At least once a week I do short hill repeats. These are 8 to 15 second all out sprints up the steepest hill I can find (luckily for me there's 2 awful ones within a 1.25mi of my house). I start out at 8 or 10 reps (something like that, I'll check the email again before my first one) then I add on a few each time I do the workout and I should be doing like 25+ repeats by the end of the summer. Once a week I do strides, 8 to 10 x100m (which I'll probably do as an easy workout because I defenitely don't see that as hard.) On the hard runs, I do a progression or tempo but either way it has to be HARD and AEROBIC.

I have to be able to run a 5min mile any time ("drunk, yup, hungover yup..."). 6min/mile is TRAINING-tempo run pace. 7min/mile is EASY running. 8min/mile or slower is shakeout.

How the hell am I going to do all of this? 2 simple reasons;
1. I love working hard.
2. I love running.

Coming off the injury I have to be careful as not to make it worse while I'm running again. I think I'm going to accomplish this by doing two-a-days immediately. So rather than put the leg through 6 miles, I'm putting it through 2 3-milers. I think thats going to be easier on the leg. As for this week I'm doing a couple miles until I can run without pain. I'm hoping it will still heal while I do this easy running, otherwise I'm going to need even more time off and there will be no way I'll come close to making the team.

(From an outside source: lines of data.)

(** * Deployment submitter: main.py

    A shallow embedding of the request handler [deploy_app] of main.py and of
    its four helpers [create_secret], [create_deployment], [create_service]
    and [create_ingress], together with the request model [AppConfig].

    The Kubernetes control plane is an external collaborator: it is a
    parameter of the development (a type of cluster states and a transition
    function telling, for every create call, whether the call returns or
    raises).  So is the client library, whose constructors run inside the
    [try] block of the handler and may raise before any call is made.  The
    handler is written in a state-and-exception monad whose state holds the
    cluster and the log of the calls made so far. *)

From Stdlib Require Import ZArith List String Bool Lia.
Import ListNotations.
Local Open Scope string_scope.
Local Open Scope Z_scope.

(** ** Python values *)

Set Warnings "-register-all".

(** The values a decoded JSON body is made of.  [VFloat m e] is the float
    m * 2^e. *)
Inductive value : Type :=
| VNone
| VBool (b : bool)
| VInt (z : Z)
| VFloat (m e : Z)
| VStr (s : string)
| VList (l : list value)
| VDict (d : list (string * value)).

(** A Python [dict] with string keys, in iteration order. *)
Definition dict : Type := list (string * value).

Definition items (d : dict) : list (string * value) := d.

Fixpoint dict_get (k : string) (d : dict) : option value :=
  match d with
  | [] => None
  | (k', v) :: d' => if String.eqb k k' then Some v else dict_get k d'
  end.

(** Truth value testing, as [if x:] does it. *)
Class Truth (A : Type) : Type := truth : A -> bool.
Lemma IsUpper_lowASCII (c : ascii) :
  lowASCII c = true -> unicode.IsUpper (byteZ c) = false.
Proof.
  unfold lowASCII, between, unicode.IsUpper, unicode.latin1Upper,
    unicode.MaxLatin1, utf8.RuneSelf.
  intros [Hlt Hup]%andb_true_iff. apply Z.ltb_lt in Hlt.
  apply negb_true_iff in Hup.
  assert (0 <= byteZ c) as Hnn
    by (destruct c as [[] [] [] [] [] [] [] []]; vm_compute; congruence).
  destruct (Z.leb_spec 0 (byteZ c)); [|lia].
  destruct (Z.leb_spec (byteZ c) 255); [|lia]. cbn [andb].
  rewrite Hup. cbn [orb].
  destruct (Z.leb_spec 192 (byteZ c)); [lia|].
  destruct (Z.leb_spec 216 (byteZ c)); [lia|]. reflexivity.
Qed.

Lemma CamelToSnake_lowASCII (t : bytes) :
  forallb lowASCII t = true -> CamelToSnake t = Some t.
Proof.
  intros Ht. pose proof (lowASCII_isASCII t Ht) as Hascii.
  unfold CamelToSnake, camelWords.
  rewrite (scan_without_upper t) by
    first [lia |
      (intros i r _ Hr; rewrite runes_of_ascii in Hr by exact Hascii;
       apply list_lookup_fmap_Some in Hr as (c & -> & Hc);
       apply IsUpper_lowASCII;
       rewrite forallb_forall in Ht; apply Ht, list_elem_of_In;
       eapply list_elem_of_lookup_2, Hc)].
  cbn [mbind option_bind]. rewrite sliceFrom_0. cbn [mbind option_bind].
  assert (strings.ToLower t = t) as Hlow.
  { unfold strings.ToLower. rewrite Hascii.
    rewrite <- (map_id t) at 2. apply map_ext_in. intros c Hc.
    apply lowerByte_id. rewrite forallb_forall in Ht. apply Ht, Hc. }
  destruct t as [|c t]; [reflexivity|].
  rewrite bool_decide_eq_true_2 by discriminate.
  cbn [fmap option_fmap option_map app]. unfold joinWords. cbn [foldl fst].
  cbn [Nat.ltb Nat.leb]. cbn [app]. rewrite Hlow. reflexivity.
Qed.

So, once I can run once a day without pain in the leg, I'm immediately going to 2 a days and building up to that 70mpw as soon as possible. When I get to the 70 I'll maintain it for a couple of weeks and when I know I can, I'll increase. There's not too much I can say about it now because I guarantee something will happen between now and then. (I mean look, 40 days ago I thought that on Wednesday I'd be looking to break 5 mins in the mile. Now, on Wednesday I'll be looking to complete a 3 mile run without making my injury worse.) I'm really looking forward to this; honestly, I'm going to love doing this, but I just need all the help in the world to make this leg better.